Beaucoup pensent que la vitesse et l’accélération caractérisent aujourd’hui notre société. Internet, supermarchés ouverts 24h/24, virements instantanés, chaînes d’information en continue, GPS : tout semble devoir aller toujours plus vite.
Mais à y penser deux fois, c’est oublier le contre-courant que ce mouvement d’accélération a amené. En même temps que l’on loue la rapidité, on prône encore (parfois) la lenteur. Véritable luxe, seuls ceux qui sont assez rapides pour pouvoir dégager du temps libre sans culpabiliser peuvent se l’autoriser. Pour s’en convaincre, il suffit de regarder comment sont vus le rôle de Chief Happiness Officer ou la sieste d’un start-uper par rapport à celle d’un éboueur que l’on licencie. Ce qu’on demande aujourd’hui, ce n’est pas tant d’être rapide mais d’être efficace. Il n’est ainsi pas non plus incohérent de valoriser parfois un travail long et minutieux (journalisme d’investigation ou haute couture).
L’important dans sa gestion du temps est en fait celle de l’instant. La question qui se pose à chacun de nous au quotidien, que ça soit au travail, chez soi, seul, avec les autres n’est pas tant « que faire de son temps » que « comment l’utiliser l’instant ? »
La loi du marché
Il faut aussi voir que l’attention est devenue un marché où tout individu doit en permanence arbitrer ses décisions.

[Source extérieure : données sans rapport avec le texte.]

(** [readValue] with the loops of [readObject] and [readArray]: [name] is the name
    of the last member, [index] the next index of the array. *)
Fixpoint readValue (fuel : nat) : M Reader bool :=
  match fuel with
  | O => no_fuel
  | S fuel =>
      enter_value;;
      token ← skipCommentTokens;
      take_comments;;
      let finish (successful : bool) := leave_value;; mret successful in
      match tok_type token with
      | tokenObjectBegin =>
          start_container (PObject []) token;;
          successful ← readObject_loop fuel EmptyString;
          set_offset_limit;; finish successful
      | tokenArrayBegin =>
          start_container (PArray []) token;;
          skipSpaces;;
          pos ← gets current_;
          successful ← (if is_char (char_at pos) "]" then _ ← readToken; mret true
                        else readArray_loop fuel 0);
          set_offset_limit;; finish successful
      | tokenNumber => successful ← decodeNumber token; finish successful
      | tokenString => successful ← decodeString token; finish successful
      | tokenTrue => fill_token (PBool true) token;; finish true
      | tokenFalse => fill_token (PBool false) token;; finish true
      | tokenNull => fill_token PNull token;; finish true
      | tokenNaN => fill_token (PReal S754_nan) token;; finish true
      | tokenPosInf => fill_token (PReal (S754_infinity false)) token;; finish true
      | tokenNegInf => fill_token (PReal (S754_infinity true)) token;; finish true
      | tokenArraySeparator | tokenObjectEnd | tokenArrayEnd =>
          if allowDroppedNullPlaceholders_ features_ then dropped_null;; finish true
          else missing_value token
      | _ => missing_value token
      end
  end
with readObject_loop (fuel : nat) (name : string) : M Reader bool :=
  match fuel with
  | O => no_fuel
  | S fuel =>
      tokenName ← readToken;
      tokenName ← after_comments tokenName;
      if bool_decide (tok_type tokenName = tokenObjectEnd) && String.eqb name EmptyString then mret true
      else
        named ← member_name tokenName;
        match named with
        | None =>
            addErrorAndRecover "Missing '}' or object member name" tokenName tokenObjectEnd
        | Some None => recoverFromError tokenObjectEnd
        | Some (Some name) =>
            colon ← readToken;
            if negb (bool_decide (tok_type colon = tokenMemberSeparator)) then
              addErrorAndRecover "Missing ':' after object member name" colon tokenObjectEnd
            else if 2 ^ 30 <=? Z.of_nat (String.length name) then
              throw (Exn RuntimeError "keylength >= 2^30")
            else
              obj ← currentValue;
              dup ← (if rejectDupKeys_ features_ then lift (isMember name obj) else mret false);
              if (dup : bool) then
                addErrorAndRecover (String.append "Duplicate key: '" (String.append name "'"))
                  tokenName tokenObjectEnd
              else
                with_current (resolveReference name);;
                push_child (at_memb name);;
                ok ← readValue fuel;
                pop_node;;
                if negb ok then recoverFromError tokenObjectEnd
                else
                  comma ← readToken;
                  if negb (bool_decide (tok_type comma = tokenObjectEnd ∨ tok_type comma = tokenArraySeparator ∨
                                   tok_type comma = tokenComment)) then
                    addErrorAndRecover "Missing ',' or '}' in object declaration" comma tokenObjectEnd
                  else
                    comma ← after_comments comma;
                    if decide (tok_type comma = tokenObjectEnd) then mret true
                    else readObject_loop fuel name
        end
  end
with readArray_loop (fuel : nat) (index : Z) : M Reader bool :=
  match fuel with
  | O => no_fuel
  | S fuel =>
      next ← lift (int_arith (index + 1));
      with_current (ensure_index (u32 index));;
      push_child (at_elem (u32 index));;
      ok ← readValue fuel;
      pop_node;;
      if negb ok then recoverFromError tokenArrayEnd
      else
        token ← readToken;
        token ← after_comments token;
        if negb (bool_decide (tok_type token = tokenArraySeparator ∨ tok_type token = tokenArrayEnd)) then
          addErrorAndRecover "Missing ',' or ']' in array declaration" token tokenArrayEnd
        else if decide (tok_type token = tokenArrayEnd) then mret true
        else readArray_loop fuel next
  end.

Vaut-il mieux travailler, jouer à Fortnite, apprendre une langue par sessions, regarder Netflix, aller au cinéma, courir ou retrouver ses amis ?

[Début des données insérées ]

(* ===== verification/JsonOldReader.v ===== *)
(** [Json::Reader] of [utils/jsoncpp.cpp], the older parser that [OurReader] was
    copied from, with its [Features].

    Only the members whose code is not that of [OurReader] are defined here, under
    the name of the class; the others ([skipSpaces], [match], [readComment],
    [decodeString], [addError] and the like) have the same text in both classes and
    are those of JsonReader, as is the state. [stackDepth_g] is a global that
    [parse] resets, so it takes the place of [stackDepth_]. *)

From S2P Require Import Prelude StdMap CInt Floats JsonText Decimal JsonValue JsonReader.

Local Open Scope Z_scope.

Record Features := mkOldFeatures {
  Features_allowComments_ : bool;
  Features_strictRoot_ : bool;
  Features_allowDroppedNullPlaceholders_ : bool;
  Features_allowNumericKeys_ : bool
}.

Definition Features_all : Features := mkOldFeatures true false false false.
Definition Features_strictMode : Features := mkOldFeatures false true false false.

Definition stackLimit_g : Z := 1000.

(** [is >> value] on a stream of [l]: the stream takes the characters of a number
    and fails when they are not one, or when its value is out of range. *)
Definition istream_double (l : list ascii) : option double :=
  d ← sscanf_lf l;
  match d with S754_infinity _ => None | _ => Some d end.

(** [Value::asCString]: a pointer to the bytes, which end at the first NUL. *)
Definition asCString (v : Value) : outcome string :=
  match payload v with
  | PString (Some s) => Ok (of_bytes (c_str (bytes_of s)))
  | PString None => Fault NullDeref
  | _ => logic_error "in Json::Value::asCString(): requires stringValue"
  end.

Section WithDocument.
Context (features_ : Features) (collectComments_ : bool) (doc : list ascii).

(** ** The lexer *)

Definition Reader_readNumber : M Reader unit :=
  l ← rest doc;
  match l with
  | [] => mret tt
  | _ => move_to doc (scan_number_token l)
  end.

(** The [switch] of [readToken]: the type and [ok]. *)
Definition Reader_readTokenBody (c : ascii) : M Reader (TokenType * bool) :=
  if is_char c "{" then mret (tokenObjectBegin, true)
  else if is_char c "}" then mret (tokenObjectEnd, true)
  else if is_char c "[" then mret (tokenArrayBegin, true)
  else if is_char c "]" then mret (tokenArrayEnd, true)
  else if is_char c dquote then ok ← readString doc; mret (tokenString, ok)
  else if is_char c "/" then ok ← readComment collectComments_ doc; mret (tokenComment, ok)
  else if is_digit c || is_char c "-" then Reader_readNumber;; mret (tokenNumber, true)
  else if is_char c "t" then ok ← matches doc (bytes_of "rue"); mret (tokenTrue, ok)
  else if is_char c "f" then ok ← matches doc (bytes_of "alse"); mret (tokenFalse, ok)
  else if is_char c "n" then ok ← matches doc (bytes_of "ull"); mret (tokenNull, ok)
  else if is_char c "," then mret (tokenArraySeparator, true)
  else if is_char c ":" then mret (tokenMemberSeparator, true)
  else if is_char c nul then mret (tokenEndOfStream, true)
  else mret (tokenError, false).

(** [readToken] returns true on every path: the token is its result. *)
Definition Reader_readToken : M Reader Token :=
  skipSpaces doc;;
  start ← gets current_;
  c ← getNextChar doc;
  '(type, ok) ← Reader_readTokenBody c;
  e ← gets current_;
  mret (mkToken (if (ok : bool) then type else tokenError) start e).

Fixpoint Reader_skip_comments (fuel : nat) (token : Token) : M Reader Token :=
  if decide (tok_type token = tokenComment) then
    match fuel with
    | O => no_fuel
    | S fuel => token ← Reader_readToken; Reader_skip_comments fuel token
    end
  else mret token.
Definition Reader_after_comments (token : Token) : M Reader Token :=
  Reader_skip_comments (S (length doc)) token.

Definition Reader_skipCommentTokens : M Reader Token :=
  token ← Reader_readToken;
  if Features_allowComments_ features_ then Reader_after_comments token else mret token.

(** ** Errors *)

Fixpoint Reader_recover_loop (fuel : nat) (skipUntilToken : TokenType) : M Reader unit :=
  match fuel with
  | O => no_fuel
  | S fuel =>
      skip ← Reader_readToken;
      if decide (tok_type skip = skipUntilToken ∨ tok_type skip = tokenEndOfStream) then mret tt
      else Reader_recover_loop fuel skipUntilToken
  end.

Definition Reader_recoverFromError (skipUntilToken : TokenType) : M Reader bool :=
  errorCount ← gets (λ r, length (errors_ r));
  Reader_recover_loop (S (length doc)) skipUntilToken;;
  modify (λ r, set_errors (take errorCount (errors_ r)) r);;
  mret false.

Definition Reader_addErrorAndRecover (message : string) (token : Token) (skipUntilToken : TokenType) :
    M Reader bool :=
  _ ← addError message token None; Reader_recoverFromError skipUntilToken.

(** ** Numbers *)

Definition Reader_decodeDouble (token : Token) : M Reader (option Value) :=
  let buffer := text doc (tok_start token) (tok_end token) in
  match istream_double buffer with
  | Some value => mret (Some (Value_double value))
  | None =>
      _ ← addError (String.append "'" (String.append (of_bytes buffer) "' is not a number.")) token None;
      mret None
  end.

(** [decodeNumber(token, decoded)] *)
Definition Reader_decodeNumber_value (token : Token) : M Reader (option Value) :=
  let s := text doc (tok_start token) (tok_end token) in
  let '(isNegative, digits) :=
    match s with c :: s' => if is_char c "-" then (true, s') else (false, s) | [] => (false, s) end in
  let maxIntegerValue := if isNegative then u64 (ll_max + 1) else ull_max in
  match decodeNumber_loop maxIntegerValue (maxIntegerValue / 10) 0 digits with
  | None => Reader_decodeDouble token
  | Some value =>
      mret (Some (if isNegative && (value =? maxIntegerValue) then Value_int ll_min
                  else if (isNegative : bool) then Value_int (i64 (- i64 value))
                  else if value <=? int_max then Value_int (i64 value)
                  else Value_uint value))
  end.

Definition Reader_decodeNumber (token : Token) : M Reader bool :=
  decoded ← Reader_decodeNumber_value token;
  match decoded with
  | None => mret false
  | Some v => fill_token (payload v) token;; mret true
  end.

(** ** Values *)

(** The name of a member: [None] when the name is not one. *)
Definition Reader_member_name (tokenName : Token) : M Reader (option (option string)) :=
  if decide (tok_type tokenName = tokenString) then
    name ← decodeString_text doc tokenName; mret (Some (of_bytes <$> name))
  else if bool_decide (tok_type tokenName = tokenNumber) && Features_allowNumericKeys_ features_ then
    numberName ← Reader_decodeNumber_value tokenName;
    match numberName with
    | None => mret (Some None)
    | Some v => name ← lift (asCString v); mret (Some (Some name))
    end
  else mret None.

Definition Reader_enter_value : M Reader unit :=
  depth ← gets stackDepth_;
  if stackLimit_g <=? depth
  then throw (Exn RuntimeError "Exceeded stackLimit in readValue().")
  else modify (set_depth (depth + 1)).

(** [readValue] with the loops of [readObject] and [readArray]: [name] is the name
    of the last member, [index] the next index of the array. *)
Fixpoint Reader_readValue (fuel : nat) : M Reader bool :=
  match fuel with
  | O => no_fuel
  | S fuel =>
      Reader_enter_value;;
      token ← Reader_skipCommentTokens;
      take_comments collectComments_;;
      let finish (successful : bool) := leave_value collectComments_;; mret successful in
      match tok_type token with
      | tokenObjectBegin =>
          start_container (PObject []) token;;
          successful ← Reader_readObject_loop fuel EmptyString;
          set_offset_limit;; finish successful
      | tokenArrayBegin =>
          start_container (PArray []) token;;
          skipSpaces doc;;
          pos ← gets current_;
          successful ← (if is_char (char_at doc pos) "]" then _ ← Reader_readToken; mret true
                        else Reader_readArray_loop fuel 0);
          set_offset_limit;; finish successful
      | tokenNumber => successful ← Reader_decodeNumber token; finish successful
      | tokenString => successful ← decodeString doc token; finish successful
      | tokenTrue => fill_token (PBool true) token;; finish true
      | tokenFalse => fill_token (PBool false) token;; finish true
      | tokenNull => fill_token PNull token;; finish true
      | tokenArraySeparator | tokenObjectEnd | tokenArrayEnd =>
          if Features_allowDroppedNullPlaceholders_ features_ then dropped_null;; finish true
          else missing_value token
      | _ => missing_value token
      end
  end
with Reader_readObject_loop (fuel : nat) (name : string) : M Reader bool :=
  match fuel with
  | O => no_fuel
  | S fuel =>
      tokenName ← Reader_readToken;
      tokenName ← Reader_after_comments tokenName;
      if bool_decide (tok_type tokenName = tokenObjectEnd) && String.eqb name EmptyString then mret true
      else
        named ← Reader_member_name tokenName;
        match named with
        | None =>
            Reader_addErrorAndRecover "Missing '}' or object member name" tokenName tokenObjectEnd
        | Some None => Reader_recoverFromError tokenObjectEnd
        | Some (Some name) =>
            colon ← Reader_readToken;
            if negb (bool_decide (tok_type colon = tokenMemberSeparator)) then
              Reader_addErrorAndRecover "Missing ':' after object member name" colon tokenObjectEnd
            else
              with_current (resolveReference name);;
              push_child (at_memb name);;
              ok ← Reader_readValue fuel;
              pop_node;;
              if negb ok then Reader_recoverFromError tokenObjectEnd
              else
                comma ← Reader_readToken;
                if negb (bool_decide (tok_type comma = tokenObjectEnd ∨ tok_type comma = tokenArraySeparator ∨
                                 tok_type comma = tokenComment)) then
                  Reader_addErrorAndRecover "Missing ',' or '}' in object declaration" comma tokenObjectEnd
                else
                  comma ← Reader_after_comments comma;
                  if decide (tok_type comma = tokenObjectEnd) then mret true
                  else Reader_readObject_loop fuel name
        end
  end
with Reader_readArray_loop (fuel : nat) (index : Z) : M Reader bool :=
  match fuel with
  | O => no_fuel
  | S fuel =>
      next ← lift (int_arith (index + 1));
      with_current (ensure_index (u32 index));;
      push_child (at_elem (u32 index));;
      ok ← Reader_readValue fuel;
      pop_node;;
      if negb ok then Reader_recoverFromError tokenArrayEnd
      else
        token ← Reader_readToken;
        token ← Reader_after_comments token;
        if negb (bool_decide (tok_type token = tokenArraySeparator ∨ tok_type token = tokenArrayEnd)) then
          Reader_addErrorAndRecover "Missing ',' or ']' in array declaration" token tokenArrayEnd
        else if decide (tok_type token = tokenArrayEnd) then mret true
        else Reader_readArray_loop fuel next
  end.

Definition Reader_parse_body : M Reader bool :=
  successful ← Reader_readValue (parse_fuel doc);
  _ ← Reader_skipCommentTokens;
  before ← gets commentsBefore_;
  (if collectComments_ && negb (match before with [] => true | _ => false end)
   then update_ptr [] (setComment (of_bytes before) commentAfter) else mret tt);;
  root ← gets root_;
  if Features_strictRoot_ features_ && negb (isArray root) && negb (isObject root) then
    addError "A valid JSON document must be either an array or an object value."
      (mkToken tokenError 0 (length doc)) None
  else mret successful.

(** [pushError(value, message)]: the end of the token is counted from [end_]. A
    location before the document is no pointer. *)
Definition Reader_pushError (value : Value) (message : string) : M Reader bool :=
  let len := Z.of_nat (length doc) in
  if (len <? offset_start value) || (len <? offset_limit value) then mret false
  else if (offset_start value <? 0) || (len + offset_limit value <? 0) then crash Dangling
  else
    _ ← addError message
          (mkToken tokenError (Z.to_nat (offset_start value)) (Z.to_nat (len + offset_limit value))) None;
    mret true.

(** [pushError(value, message, extra)] *)
Definition Reader_pushError_extra (value : Value) (message : string) (extra : Value) : M Reader bool :=
  let len := Z.of_nat (length doc) in
  if (len <? offset_start value) || (len <? offset_limit value) || (len <? offset_limit extra)
  then mret false
  else if (offset_start value <? 0) || (offset_limit value <? 0) || (offset_start extra <? 0)
  then crash Dangling
  else
    _ ← addError message
          (mkToken tokenError (Z.to_nat (offset_start value)) (Z.to_nat (offset_limit value)))
          (Some (Z.to_nat (offset_start extra)));
    mret true.
End WithDocument.

(** [parse(beginDoc, endDoc, root, collectComments)]: its result, and the reader it
    leaves, with the tree. *)
Definition Reader_parse (features_ : Features) (collectComments : bool) (doc : list ascii) (root : Value) :
    outcome bool * Reader :=
  Reader_parse_body features_ (collectComments && Features_allowComments_ features_) doc
    (mkReader [[]] [] 0 None None [] 0 root).

(** [parse(document, root, collectComments)] copies [document.capacity()] bytes of
    the string: [slack] are the bytes its buffer has behind the text. *)
Definition Reader_parse_string (features_ : Features) (collectComments : bool)
    (document slack : list ascii) (root : Value) : outcome bool * Reader :=
  Reader_parse features_ collectComments (document ++ slack) root.

(** [parse(sin, root, collectComments)]: [getline] stops at [(char)EOF]. *)
Fixpoint getline_eof (sin : list ascii) : list ascii :=
  match sin with
  | c :: sin' => if is_char c (byte_of 255) then [] else c :: getline_eof sin'
  | [] => []
  end.
Definition Reader_parse_stream (features_ : Features) (collectComments : bool)
    (sin : list ascii) (root : Value) : outcome bool * Reader :=
  Reader_parse features_ collectComments (getline_eof sin) root.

Les divertissements (entendus au sens pascalien comme des moyens d’éviter de penser à sa mort) sont désormais légions quand le temps, lui, ne s’est pas rallongé.
Ces questions d’arbitrage et de déconnexion sont d’autant plus centrales que l’instant est mythifié. « À l’instant t », « l’instant où tout a basculé » : l’histoire telle qu’elle nous apparaît est une suite de moments uniques mais décisifs. Une forteresse prise en 1789, un archiduc assassiné à Sarajevo en 1914, des tours qui s’effondrent en 2001, un coup de boule en 2007, autant d’instants où le monde a vacillé.
Et dès lors, comment ne pas craindre de manquer l’instant ? L’époque alterne entre ennui latent et besoin impérieux de se reconnecter au présent sans jamais sembler s’en angoisser.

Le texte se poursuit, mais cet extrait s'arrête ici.